2021年度(12月試験) 宅建士試験 問40
正解:2
解説
1 誤り。宅地建物取引業者は、宅地又は建物の売買に関し、自ら当事者として契約した場合、又は媒介により契約を成立させた場合、37条書面を作成し、相手方又は各当事者に交付しなければなりません(宅地建物取引業法第37条第1項)。この書面には、宅地建物取引士をして記名させなければなりません(同条第3項)。取引に複数の宅建業者が関与する場合(本問では売主Aと媒介業者B)、関与した全ての宅建業者が37条書面の作成・交付義務者となり、それぞれが自社の宅地建物取引士をして記名させる必要があります。したがって、Bが記名させている場合でも、Aも自社の宅建士をして記名させる必要があり、「記名させる必要はない」とする本記述は誤りです。なお、2022年5月18日施行の法改正により押印は不要となりましたが、記名は引き続き必要です。

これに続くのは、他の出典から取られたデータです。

Definition resolvedPathWithin (h : host) (root target : string) : result bool :=
  resolvedRoot ← resolveExistingAncestors h root;
  resolvedTarget ← resolveExistingAncestors h target;
  pathWithin h resolvedRoot resolvedTarget.

Definition bindingSourcesOverlap (h : host) (left right : string) : result bool :=
  if bool_decide (left = right) then Ok true else
  leftInsideRight ← resolvedPathWithin h right left;
  rightInsideLeft ← resolvedPathWithin h left right;
  Ok (leftInsideRight || rightInsideLeft).

(** ** Validation *)
Definition ContainsAny (s chars : string) : bool := existsb (fun a => bool_decide (a ∈ bytes chars)) (bytes s).

Definition separators : string := byte_str [47; 92].
Definition blanks : string := byte_str [32; 9; 13; 10; 0].
Definition line_breaks : string := byte_str [13; 10; 0].
Definition segment_breaks : string := byte_str [47; 92; 0].

Definition validateOpaqueID (value kind : string) : result unit :=
  fail_if (negb (ValidString value) || negb (bool_decide (TrimSpace value = value)) || is_empty value || (128 <? String.length value) ||
           ContainsAny value separators || ContainsAny value blanks) (Errorf ("invalid backup ID" +:+ kind)).

Definition validateDisplayName (value kind : string) : result unit :=
  _ ← fail_if (negb (ValidString value)) (Errorf ("invalid backup name" +:+ kind));
  let value := TrimSpace value in
  fail_if (is_empty value || (128 <? String.length value) || ContainsAny value line_breaks) (Errorf ("invalid backup name" +:+ kind)).

Definition validatePathName (value : string) : result unit :=
  fail_if (negb (ValidString value) || is_empty value || (128 <? String.length value) || bool_decide (value = ".") ||
           bool_decide (value = "..") || HasPrefix value "@" || ContainsAny value segment_breaks)
    (Errorf "backup path name must be one portable path segment").

Definition normalizePlanBranch (raw : string) : result string := NormalizeSelector raw.

(** The maps of names seen so far. *)
Record seen := mkSeen { seenNames : gset string; seenSources : gset string; seenPathNames : gset string }.

Definition check_binding (acc : seen) (b : Binding) : result seen :=
  _ ← fail_if (is_empty (b_ID b) || is_empty (b_Name b) || is_empty (b_Source b) || is_empty (b_PathName b) || time_IsZero (b_CreatedAt b))
        (Errorf "binding is incomplete");
  _ ← validateOpaqueID (b_ID b) "binding";
  _ ← fail_if (bool_decide (b_Name b ∈ seenNames acc)) (Errorf "duplicate binding name");
  _ ← fail_if (bool_decide (b_Source b ∈ seenSources acc)) (Errorf "duplicate binding source");
  _ ← fail_if (bool_decide (b_PathName b ∈ seenPathNames acc)) (Errorf "duplicate backup path name");
  Ok (mkSeen ({[b_Name b]} ∪ seenNames acc) ({[b_Source b]} ∪ seenSources acc) ({[b_PathName b]} ∪ seenPathNames acc)).
(** ** The store operations of the service *)
Definition sync_Status : Act node Workspace := _ ← others (e_o1 e); on_bucket (StatusOf (e_status e) (sv_sync s)).
Definition sync_Pull : Act node Workspace :=
  _ ← others (e_o2 e); on_bucket (Pull (se_io (e_pull e)) (se_now (e_pull e)) (sv_sync s) (e_pulled e)).
Definition sync_CurrentBase (root : option Cid) : Act node Head := _ ← others (e_o3 e); on_bucket (CurrentBase (e_base e) (sv_sync s) root).
Definition sync_Stage (candidate : Cid) (base : Head) (message : string) : Act node Stash :=
  _ ← others (e_o4 e);
  on_bucket (Stage (se_io (e_stage e)) (se_now (e_stage e)) (sv_sync s) (e_random e) (Some candidate) base None message).
Definition sync_RestorePending (stash : Stash) : Act node Stash :=
  _ ← others (e_o4 e); on_bucket (RestorePending (se_io (e_restore e)) (se_now (e_restore e)) (sv_sync s) stash).

(** The request that a push submits, if it gets so far. *)
Definition pushed_request (candidate : Cid) (message : string) (f : bucket_file) : option ApplyRequest :=
  let '(frozen, f1) := push_freeze (e_push1 e) (sv_sync s) (cid_String candidate) None message f in
  match frozen with
  | Err _ => None
  | Ok stash =>
      match (Pull (se_io (e_push2 e)) (se_now (e_push2 e)) (sv_sync s) (e_observed e) (e_o6 e f1)).1 with
      | Err _ => None
      | Ok _ => match push_request (sv_sync s) stash with Ok r => Some r | Err _ => None end
      end
  end.

Definition push_logged (candidate : Cid) (message : string) : Act node (ApplyResult * Workspace) := fun n =>
    let '(r, f) := Push (e_push1 e) (e_push2 e) (e_push3 e) (e_o6 e) (e_o7 e) (sv_sync s) (Some candidate) None message
                     (e_observed e) (e_remote e) (nd_bucket n) in
    (r, mkNode (nd_history n) f (nd_trust n) (nd_sent n ++ option_list (pushed_request candidate message (nd_bucket n)))).
Definition sync_Push (candidate : Cid) (message : string) : Act node (ApplyResult * Workspace) :=
  _ ← others (e_o5 e); push_logged candidate message.

Definition roots_accepted : Act node Cid := reads (fun n => roots_AcceptedRoot (e_accepted e) (nd_trust n) (sv_alias s)).
Definition roots_hasCandidate (candidate : Cid) (base : option Cid) : Act node bool :=
  reads (fun n => HasCandidate (e_has e) (sv_alias s) (Some candidate) base (nd_trust n)).
Definition roots_observeCandidate (candidate : Cid) (base : option Cid) (source : string) : Act node unit :=
  on_trust (ObserveCandidate (se_io (e_observe e)) (se_now (e_observe e)) (sv_alias s) (Some candidate) base source).

(** ** Helpers of plan_backup.go *)
Definition rootCID (raw : string) : result (option Cid) :=
  if is_empty (TrimSpace raw) then Ok None else value ← wrap_err "decode backup base root" (parse_cid raw); Ok (Some value).

Definition bindingFingerprints : result (gmap string string) :=
  foldM (fun acc b =>
    _ ← wrap_err "binding" (ValidateSource (pt_host p) (b_Source b) (sv_protected s));
    fingerprint ← wrap_err "fingerprint binding" (pt_fingerprint p b);
    Ok (<[b_ID b := fingerprint]> acc)) ∅ (p_Bindings (sv_plan s)).

Definition last_of (states : gmap string PlanState) : result (gmap string string * string) :=
  match ps_LastResult (default zeroPlanState (states !! p_ID (sv_plan s))) with
  | None => Ok (∅, EmptyString)
  | Some last =>
      _ ← fail_if (negb (bool_decide (re_Profile last = ProfileID))) (Errorf "backup history uses unsupported profile");
      Ok (cloneFingerprints (re_BindingFingerprints last), re_ManifestFingerprint last)
  end.
Definition lastFingerprints : Act node (gmap string string * string) :=
  states ← on_history (Snapshot (e_last e)); pure (last_of states).

Definition manifestFingerprint : result string := pt_digest p (manifestData (sv_plan s)).

Definition pendingStash (ws : Workspace) (pending : PendingBackup) (candidate : string) : result (option Stash) :=
  (fix scan (l : list Stash) : result (option Stash) :=
    match l with
    | [] => Ok None
    | stash :: rest =>
        if negb (is_empty (pb_StashID pending)) then
          if negb (bool_decide (st_ID stash = pb_StashID pending)) then scan rest
          else
          _ ← fail_if (negb (bool_decide (st_PushID stash = pb_PushID pending)) || negb (bool_decide (st_CandidateRoot stash = candidate)) ||
                       negb (bool_decide (st_Base stash = re_Base (pb_Result pending))) || negb (bool_decide (st_Message stash = pb_Message pending)) ||
                       negb (is_empty (st_ChangeSetCID stash)) || (negb (is_pending stash) && negb (is_branched stash)))
                (Errorf "pending backup stash conflicts with its journaled push identity");
          Ok (Some stash)
        else if bool_decide (st_CandidateRoot stash = candidate) && (is_pending stash || is_branched stash) then
          _ ← fail_if (negb (bool_decide (st_Base stash = re_Base (pb_Result pending))) || negb (bool_decide (st_Message stash = pb_Message pending)) ||
                       negb (is_empty (st_ChangeSetCID stash)))
                (Errorf "pending backup candidate conflicts with an existing Bucket stash");
          Ok (Some stash)
        else scan rest
    end) (ws_Stashes ws).

(** ** Results *)
Definition zeroResult : Result :=
  mkResult EmptyString EmptyString EmptyString EmptyString EmptyString 0 0 EmptyString ∅ EmptyString [] false zeroHead EmptyString
    None 0 false false.
(** The fields that every result of the plan has. *)
Definition plan_result (base : Head) (candidate : string) : Result :=
  mkResult (p_ID (sv_plan s)) (p_Name (sv_plan s)) (p_Branch (sv_plan s)) (p_ID (sv_plan s)) ProfileID 0 0 EmptyString ∅ EmptyString [] false
    base candidate None 0 false false.
Definition skipped_result (before : gmap string string) (manifest : string) (now : time) : Result :=
  mkResult (p_ID (sv_plan s)) (p_Name (sv_plan s)) (p_Branch (sv_plan s)) (p_ID (sv_plan s)) ProfileID 0 0 (combinedFingerprint before) before
    manifest [] true zeroHead EmptyString None now false false.
Definition candidate_result (epoch : N) (encrypted : Z) (before : gmap string string) (changed : list Binding) (manifest : string) (base : Head)
    (candidate : Cid) : Result :=
  mkResult (p_ID (sv_plan s)) (p_Name (sv_plan s)) (p_Branch (sv_plan s)) (p_ID (sv_plan s)) ProfileID epoch encrypted
    (combinedFingerprint before) (cloneFingerprints before) manifest (bindingNames changed) false base (cid_String candidate) None 0 false false.
Definition set_Push (push : option (ApplyResult * Workspace)) (at_ : time) (r : Result) : Result :=
  mkResult (re_PlanID r) (re_PlanName r) (re_Branch r) (re_Source r) (re_Profile r) (re_KeyEpoch r) (re_EncryptedBytes r)
    (re_SourceFingerprint r) (re_BindingFingerprints r) (re_ManifestFingerprint r) (re_ChangedBindings r) (re_Skipped r) (re_Base r)
    (re_CandidateRoot r) push at_ (re_RetriedPending r) (re_ReconciledPending r).
Definition set_Retried (reconciled : bool) (r : Result) : Result :=
  mkResult (re_PlanID r) (re_PlanName r) (re_Branch r) (re_Source r) (re_Profile r) (re_KeyEpoch r) (re_EncryptedBytes r)
    (re_SourceFingerprint r) (re_BindingFingerprints r) (re_ManifestFingerprint r) (re_ChangedBindings r) (re_Skipped r) (re_Base r)
    (re_CandidateRoot r) (re_Push r) (re_CompletedAt r) true (reconciled || re_ReconciledPending r).

(** The result of the last push, which may be the zero value. *)
Definition zeroObservedHead : ObservedHead := mkObservedHead EmptyString EmptyString EmptyString EmptyString EmptyString EmptyString 0 EmptyString 0 0.
Definition zeroCommit : Commit := mkCommit EmptyString EmptyString EmptyString [] EmptyString EmptyString EmptyString EmptyString EmptyString 0.
Definition zeroApplyResult : ApplyResult := mkApplyResult EmptyString zeroObservedHead zeroCommit zeroCommit None EmptyString [].
Definition push_result (r : Result) : ApplyResult := match re_Push r with Some (a, _) => a | None => zeroApplyResult end.

(** ** Publication: freeze the identity, push, settle the journal *)

(** The end of both paths, from the staged stash on. *)
Definition finish (candidate : Cid) (message : string) (result : Result) (stash : Stash) : Flow Result :=
  _ ← try (Some result) (on_history (MarkPendingStaged (e_mark e) (cid_String candidate) stash));
  push ← try (Some result) (sync_Push candidate message);
  let result := set_Push (Some push) (e_completedAt e) result in
  if bool_decide (res_Status push.1 = status_branched) then
    _ ← try (Some result) (on_history (MarkPendingConflict (e_done e) (cid_String candidate) result));
    fail (Some result) ConflictError
  else
    _ ← try (Some result) (on_history (CompletePending (e_done e) (cid_String candidate) (p_ID (sv_plan s)) result));
    mret result.

(** The stash that [RestorePending] is given. *)
Definition restored_stash (pending : PendingBackup) (candidate : Cid) : Stash :=
  mkStash (pb_StashID pending) (pb_PushID pending) (cid_String candidate) (re_Base (pb_Result pending)) EmptyString (pb_Message pending)
    true status_pending EmptyString [] (pb_CreatedAt pending) 0.

Definition retryPending (pending : PendingBackup) : Flow Result :=
  _ ← check (Some (pb_Result pending)) (fail_if (negb (bool_decide (re_Profile (pb_Result pending) = ProfileID)))
        (Wrapf "pending backup uses unsupported profile" ErrPendingWorkspace));
  _ ← check None (fail_if (negb (bool_decide (pb_BucketID pending = p_BucketID (sv_plan s))) || negb (bool_decide (pb_PlanID pending = p_ID (sv_plan s))) ||
                           negb (bool_decide (re_PlanID (pb_Result pending) = p_ID (sv_plan s))))
        (Wrapf "pending work belongs to another backup plan" ErrPendingWorkspace));
  candidate ← try None (pure (parse_cid (candidate_of pending)));
  _ ← check (Some (pb_Result pending)) (fail_if (negb (pb_CandidateRecorded pending))
        (Wrapf "pending backup has no durable local-candidate record" ErrPendingWorkspace));
  candidateBase ← try None (wrapped "decode pending backup candidate base" (pure (rootCID (pb_CandidateBase pending))));
  accepted ← try None (outcome roots_accepted);
  _ ← (if match accepted with Ok root => bool_decide (root = candidate) | Err _ => false end then mret ()
       else
       found ← try None (wrapped "validate locally verified pending candidate" (roots_hasCandidate candidate candidateBase));
       check None (fail_if (negb found) (Wrapf "durable trust state has no exact pending candidate" ErrPendingWorkspace)));
  let result := set_Retried false (pb_Result pending) in
  workspace ← try (Some result) sync_Status;
  found ← try (Some result) (pure (pendingStash workspace pending (cid_String candidate)));
  _ ← check (Some result) (fail_if (negb (ws_Initialized workspace)) (Wrapf "plan workspace is not initialized" ErrPendingWorkspace));
  found ← (match found with
           | None => if negb (is_empty (pb_StashID pending))
                     then stash ← try (Some result) (sync_RestorePending (restored_stash pending candidate)); mret (Some stash)
                     else mret None
           | Some _ => mret found
           end);
  stash ← (match found with
           | Some stash =>
               if is_branched stash then
                 let result := set_Retried true result in
                 let result := if negb (bool_decide (push_status result = status_branched))
                               then set_Push (Some (push_result result, workspace)) (re_CompletedAt result) result else result in
                 fail (Some result) ConflictError
               else mret stash
           | None => try (Some result) (sync_Stage candidate (re_Base result) (pb_Message pending))
           end);
  finish candidate (pb_Message pending) result stash.

(** ** A new candidate *)

(** One changed binding: what was fingerprinted is what was encrypted. *)
Definition prepare_binding (before : gmap string string) (b : Binding) : result PreparedBinding :=
  let want := default EmptyString (before !! b_ID b) in
  _ ← wrap_err "binding" (ValidateSource (pt_host p) (b_Source b) (sv_protected s));
  _ ← wrap_err "pin binding" (pt_pin p b);
  pinnedBefore ← wrap_err "fingerprint pinned binding" (pt_pinnedBefore p b);
  _ ← fail_if (negb (bool_decide (pinnedBefore = want))) (Errorf "binding changed before its encrypted MALT-native snapshot was pinned; retry");
  prepared ← wrap_err "build local encrypted MALT-native binding" (pt_prepare p b);
  _ ← fail_if (negb (bool_decide (pr_SourceFingerprint prepared = pinnedBefore))) (Errorf "binding changed while its bytes were encrypted; retry");
  after ← pt_pinnedAfter p b;
  _ ← fail_if (negb (bool_decide (after = want))) (Errorf "binding changed while its encrypted MALT-native snapshot was being created; retry");
  Ok prepared.
(* ===== verification/PlanSync.v ===== *)
(** Synchronising a plan and resolving its conflicts
    (application/backup/plan_sync.go, plan_manifest.go, plan_restore.go): what
    these operations do to the history, the Bucket workspace and the trusted
    roots.  Restoring, merging and installing plaintext trees are the ports
    here; the trees themselves are modelled with the merge and the installer. *)

From stdpp Require Import base decidable gmap strings list.
From Stdlib Require Import Ascii ZArith.
From S2P Require Import Prelude GoText CidLib Effect Durable Trust Branch NodeApi BucketSync Roots Registry PlainTree Install History Plans PlanManifest PlanBackup.

(** [ManualMergeError] unwraps to the conflict. *)
Definition ManualMergeError : error := Wrapf "manual merge" ErrBackupConflict.

Inductive ConflictResolution := ConflictManual | ConflictKeepLocal | ConflictKeepRemote.

#[global] Instance ConflictResolution_eq_dec : EqDecision ConflictResolution.
Proof. solve_decision. Defined.

Section PlanSync.
Context {L : CidLib} {SH : Sha256}.

(** What the local trees answer. *)
Record tree_ports := mkTreePorts {
  (** The bindings that need a manual merge, after all versions are restored and merged. *)
  tp_merge : Stash -> Cid -> result (list BindingConflict);
  (** [cleanupInstallStaging] and the rename of the checkout. *)
  tp_checkout : result string;
  tp_install : result unit;
  tp_installManual : ConflictCheckout -> result unit;
  (** [pathWithin] of the checkout in the directory of conflicts, and not that directory. *)
  tp_checkoutSafe : string -> bool;
  tp_removeCheckout : result unit;
  tp_installBindings : Cid -> gmap string string -> result unit
}.

Record sync_env := mkSyncEnv {
  y_lock : io; y_pull : section_env; y_pulled : result (option ObservedHead); y_observe : section_env; y_accepted : io;
  y_conflict : io; y_status : io; y_createdAt : time; y_set : io; y_clearConflict : io; y_pending : io; y_clearPending : io;
  y_resolve : section_env; y_record : io; y_completedAt : time;
  (** Before the pull, the status and the resolution. *)
  y_o1 : bucket_file -> bucket_file; y_o2 : bucket_file -> bucket_file; y_o3 : bucket_file -> bucket_file
}.

Section Service.
Context (s : PlanService) (p : ports) (t : tree_ports) (y : sync_env).

Definition locked_plan : Act node unit := pure (fail_if (negb (y_lock y Lock)) (Errorf "lock backup plan")).

(** ** The accepted root of the branch *)
Definition observed_head (ws : Workspace) : Head := if is_empty (TrimSpace (hd_Root (ws_Remote ws))) then ws_Base ws else ws_Remote ws.

Definition acceptedObservedRoot : Act node Cid :=
  _ ← others (y_o1 y);
  workspace ← on_bucket (Pull (se_io (y_pull y)) (se_now (y_pull y)) (sv_sync s) (y_pulled y));
  _ ← pure (fail_if (existsb is_pending (ws_Stashes workspace)) (Wrapf "plan" ErrPendingWorkspace));
  let head := observed_head workspace in
  observed ← pure (wrap_err "decode observed backup branch root" (parse_cid (TrimSpace (hd_Root head))));
  _ ← wrapped "record remote backup head" (on_trust (roots_ObserveHead (se_io (y_observe y)) (se_now (y_observe y)) (sv_alias s)
        (observationSource (p_BucketID (sv_plan s))) (p_BucketID (sv_plan s)) (p_Branch (sv_plan s)) (hd_CommitID head) (Some observed) (hd_Revision head)));
  accepted ← outcome (reads (fun n => roots_AcceptedRoot (y_accepted y) (nd_trust n) (sv_alias s)));
  pure (match accepted with
        | Ok root => if bool_decide (observed = root) then Ok root else Err UnacceptedRootError
        | Err _ => Err UnacceptedRootError
        end).
Definition acceptedObservedRootWithLock : Act node Cid := _ ← locked_plan; acceptedObservedRoot.

(** ** Conflicts *)
Definition sync_StatusOf : Act node Workspace := _ ← others (y_o2 y); on_bucket (StatusOf (y_status y) (sv_sync s)).
Definition sync_Resolve (stash : Stash) : Act node Workspace :=
  _ ← others (y_o3 y);
  on_bucket (ResolveBranched (se_io (y_resolve y)) (se_now (y_resolve y)) (sv_sync s) (st_ID stash) (st_CandidateRoot stash)).

(** The end of both resolutions: the journal first, then the workspace. *)
Definition forget_candidate (stash : Stash) : Act node unit :=
  pending ← on_history (Pending (y_pending y));
  _ ← (match pending with
       | None => mret ()
       | Some pending =>
           _ ← pure (fail_if (negb (bool_decide (pb_StashID pending = st_ID stash)) || negb (bool_decide (candidate_of pending = st_CandidateRoot stash)))
                 (Errorf "pending backup does not match the selected conflict"));
           on_history (ClearPending (y_clearPending y) (st_CandidateRoot stash))
       end);
  _ ← sync_Resolve stash;
  mret ().

Definition checkout_of (stash : Stash) (remoteRoot : Cid) (path : string) (bindings : list BindingConflict) : ConflictCheckout :=
  mkCheckout (p_ID (sv_plan s)) (st_ID stash) (st_Branch stash) (hd_Root (st_Base stash)) (st_CandidateRoot stash) (cid_String remoteRoot)
    path bindings (y_createdAt y).

Definition mergeBranchedCandidate (remoteRoot : Cid) : Act node unit :=
  _ ← locked_plan;
  existing ← on_history (Conflict (y_conflict y));
  _ ← pure (fail_if (bool_decide (is_Some existing)) ManualMergeError);
  workspace ← sync_StatusOf;
  _ ← pure (fail_if (negb (bool_decide (hd_Root (ws_Remote workspace) = cid_String remoteRoot)))
        (Errorf "accepted conflict root is not the latest observed branch root"));
  stash ← pure (match List.filter is_branched (ws_Stashes workspace) with
                | [] => Err (Errorf "plan has no branched candidate to merge")
                | [stash] => Ok stash
                | _ => Err (Errorf "plan has multiple unresolved conflict stashes")
                end);
  _ ← pure (parse_cid (st_CandidateRoot stash));
  _ ← pure (rootCID (hd_Root (st_Base stash)));
  bindings ← pure (tp_merge t stash remoteRoot);
  if negb (bool_decide (bindings = [])) then
    path ← pure (tp_checkout t);
    _ ← on_history (SetConflictCheckout (y_set y) (checkout_of stash remoteRoot path bindings));
    pure (Err ManualMergeError)
  else
    _ ← pure (tp_install t);
    forget_candidate stash.

Definition ConflictStatus : Act node (list Stash * option ConflictCheckout) :=
  workspace ← sync_StatusOf;
  checkout ← on_history (Conflict (y_conflict y));
  mret (List.filter is_branched (ws_Stashes workspace), checkout).

Definition clearConflictState : Act node unit :=
  _ ← locked_plan;
  workspace ← sync_StatusOf;
  stash ← pure (or_err (firstBranchedStash workspace) (Errorf "plan has no unresolved conflict"));
  checkout ← on_history (Conflict (y_conflict y));
  _ ← (match checkout with
       | None => mret ()
       | Some checkout =>
           _ ← pure (fail_if (negb (tp_checkoutSafe t (cc_Path checkout))) (Errorf "unsafe backup conflict checkout path"));
           _ ← on_history (ClearConflictCheckout (y_clearConflict y) (st_ID stash));
           pure (wrap_err "conflict was resolved but checkout cleanup failed" (tp_removeCheckout t))
       end);
  forget_candidate stash.

Definition installManualConflictCheckout : Act node unit :=
  _ ← locked_plan;
  checkout ← on_history (Conflict (y_conflict y));
  checkout ← pure (or_err checkout (Errorf "plan has no manual conflict checkout"));
  _ ← pure (fail_if (negb (tp_checkoutSafe t (cc_Path checkout))) (Errorf "unsafe backup conflict checkout path"));
  pure (tp_installManual t checkout).

(** ** Baselines *)
Definition baseline (candidate : string) (fingerprints : gmap string string) (manifest : string) : Result :=
  mkResult (p_ID (sv_plan s)) (p_Name (sv_plan s)) (p_Branch (sv_plan s)) (p_ID (sv_plan s)) ProfileID 0 0 (combinedFingerprint fingerprints)
    fingerprints manifest [] false zeroHead candidate None (y_completedAt y) false false.

Definition RecordRestoredBaseline : Act node Result :=
  _ ← locked_plan;
  root ← reads (fun n => roots_AcceptedRoot (y_accepted y) (nd_trust n) (sv_alias s));
  fingerprints ← pure (bindingFingerprints s p);
  manifest ← pure (manifestFingerprint s p);
  let result := baseline (cid_String root) fingerprints manifest in
  _ ← on_history (RecordResult (y_record y) (p_ID (sv_plan s)) result);
  mret result.

(** [ResolveConflict] up to the backup that ends the other resolutions;
    [manual], [remote] and [clear] are the environments of its parts. *)
Definition keep_remote : Act node unit :=
  root ← acceptedObservedRootWithLock;
  _ ← locked_plan;
  fingerprints ← pure (bindingFingerprints s p);
  pure (tp_installBindings t root fingerprints).
Definition record_remote : Act node Result :=
  fingerprints ← pure (bindingFingerprints s p);
  manifest ← pure (manifestFingerprint s p);
  let result := baseline EmptyString fingerprints manifest in
  _ ← on_history (RecordResult (y_record y) (p_ID (sv_plan s)) result);
  mret result.

(** The end of [SyncWithOptions], after a backup with result [result]. *)
Definition synced (result : Result) (fingerprints : gmap string string) : Result :=
  mkResult (p_ID (sv_plan s)) (p_Name (sv_plan s)) (p_Branch (sv_plan s)) (p_ID (sv_plan s)) (re_Profile result) (re_KeyEpoch result)
    (re_EncryptedBytes result) (combinedFingerprint fingerprints) fingerprints (re_ManifestFingerprint result) (re_ChangedBindings result)
    (re_Skipped result) (re_Base result) (re_CandidateRoot result) (re_Push result) (y_completedAt y) (re_RetriedPending result)
    (re_ReconciledPending result).
Definition sync_install (last : Result) (after : result (gmap string string)) : Act node Result :=
  _ ← locked_plan;
  _ ← (if is_empty (TrimSpace (re_CandidateRoot last)) then mret () else
       _ ← pure (wrap_err "decode locally verified backup candidate" (parse_cid (re_CandidateRoot last))); mret ());
  root ← acceptedObservedRoot;
  _ ← pure (tp_installBindings t root (re_BindingFingerprints last));
  fingerprints ← pure after;
  let result := synced last fingerprints in
  _ ← on_history (RecordResult (y_record y) (p_ID (sv_plan s)) result);
  mret result.
End Service.

(** ** The operations of the plan *)
Definition lift {A} (m : Act node A) : Flow A := try None m.
Definition resolve_first (s : PlanService) (p : ports) (t : tree_ports) (resolution : ConflictResolution) (prepare clear : sync_env) : Act node unit :=
  _ ← (match resolution with
       | ConflictManual => installManualConflictCheckout t prepare
       | ConflictKeepRemote => keep_remote s p t prepare
       | ConflictKeepLocal => mret ()
       end);
  clearConflictState s t clear.

Definition ResolveConflict (s : PlanService) (p : ports) (t : tree_ports) (resolution : ConflictResolution) (prepare clear record : sync_env) (e : env)
    (message : string) : Flow Result := fun n =>
  match lift (resolve_first s p t resolution prepare clear) n with
  | (inr err, n1) => (inr err, n1)
  | (inl _, n1) =>
      if bool_decide (resolution = ConflictKeepRemote) then lift (record_remote s p record) n1 else Backup s p e message n1
  end.

(** [e1] and [e2] are the environments of the two backups; [after] are the
    fingerprints once the bindings are installed. *)
Definition SyncWithOptions (s : PlanService) (p : ports) (t : tree_ports) (MergeConflicts : bool) (e1 e2 : env) (trust merge install : sync_env)
    (after : result (gmap string string)) (message : string) : Flow Result := fun n =>
  let finish (result : Result) (n : node) := try (Some result) (sync_install s t install result after) n in
  match Backup s p e1 message n with
  | (inl result, n1) => finish result n1
  | (inr (result, err), n1) =>
      if negb (errors_Is err ErrBackupConflict) then (inr (result, err), n1) else
      match try result (acceptedObservedRootWithLock s trust) n1 with
      | (inr e, n2) => (inr e, n2)
      | (inl root, n2) =>
          if negb MergeConflicts then (inr (result, err), n2) else
          match try result (mergeBranchedCandidate s t merge root) n2 with
          | (inr e, n3) => (inr e, n3)
          | (inl _, n3) =>
              match Backup s p e2 message n3 with
              | (inl result, n4) => finish result n4
              | (inr e, n4) => (inr e, n4)
              end
          end
      end
  end.
End PlanSync.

2 正しい。宅地又は建物の売買又は交換に関する37条書面(契約書面)には、「当該宅地又は建物が種類又は品質に関して契約の内容に適合しない場合におけるその不適合を担保すべき責任についての定めがあるときは、その内容」を記載しなければなりません(宅地建物取引業法第37条第1項第11号)。これは任意的記載事項(定めがある場合に記載する事項)の一つです。宅建業者Aは媒介業者として、契約当事者であるD及びEの双方に37条書面を交付する義務があり、契約不適合責任に関する特約があれば、その内容を記載する必要があります。したがって、本記述は正しいです。
3 誤り。宅地建物取引業者は、宅地又は建物の売買に関し、自ら当事者(売主又は買主)として契約を締結したときは、その相手方に、遅滞なく37条書面を交付しなければなりません(宅地建物取引業法第37条第1項)。本問では、Aは自ら買主として契約を締結しているため、相手方である売主Fに対して37条書面を交付する義務があります。したがって、「Fに対して37条書面を交付する必要はない」とする本記述は誤りです。
4 誤り。宅地建物取引業者が自ら貸主として建物の賃貸借契約を締結する行為は、宅地建物取引業に該当しません(宅地建物取引業法第2条第2号)。したがって、宅建業法に基づく37条書面の作成・交付義務はありません。借賃の支払方法に関する定めは、もし37条書面を作成・交付する義務があれば必要的記載事項(同法第37条第2項第2号)ですが、そもそも交付義務がないため、記載や交付をする必要はありません。「Aはその内容を37条書面に記載しなければならず、Gに対して当該書面を交付しなければならない」とする本記述は誤りです。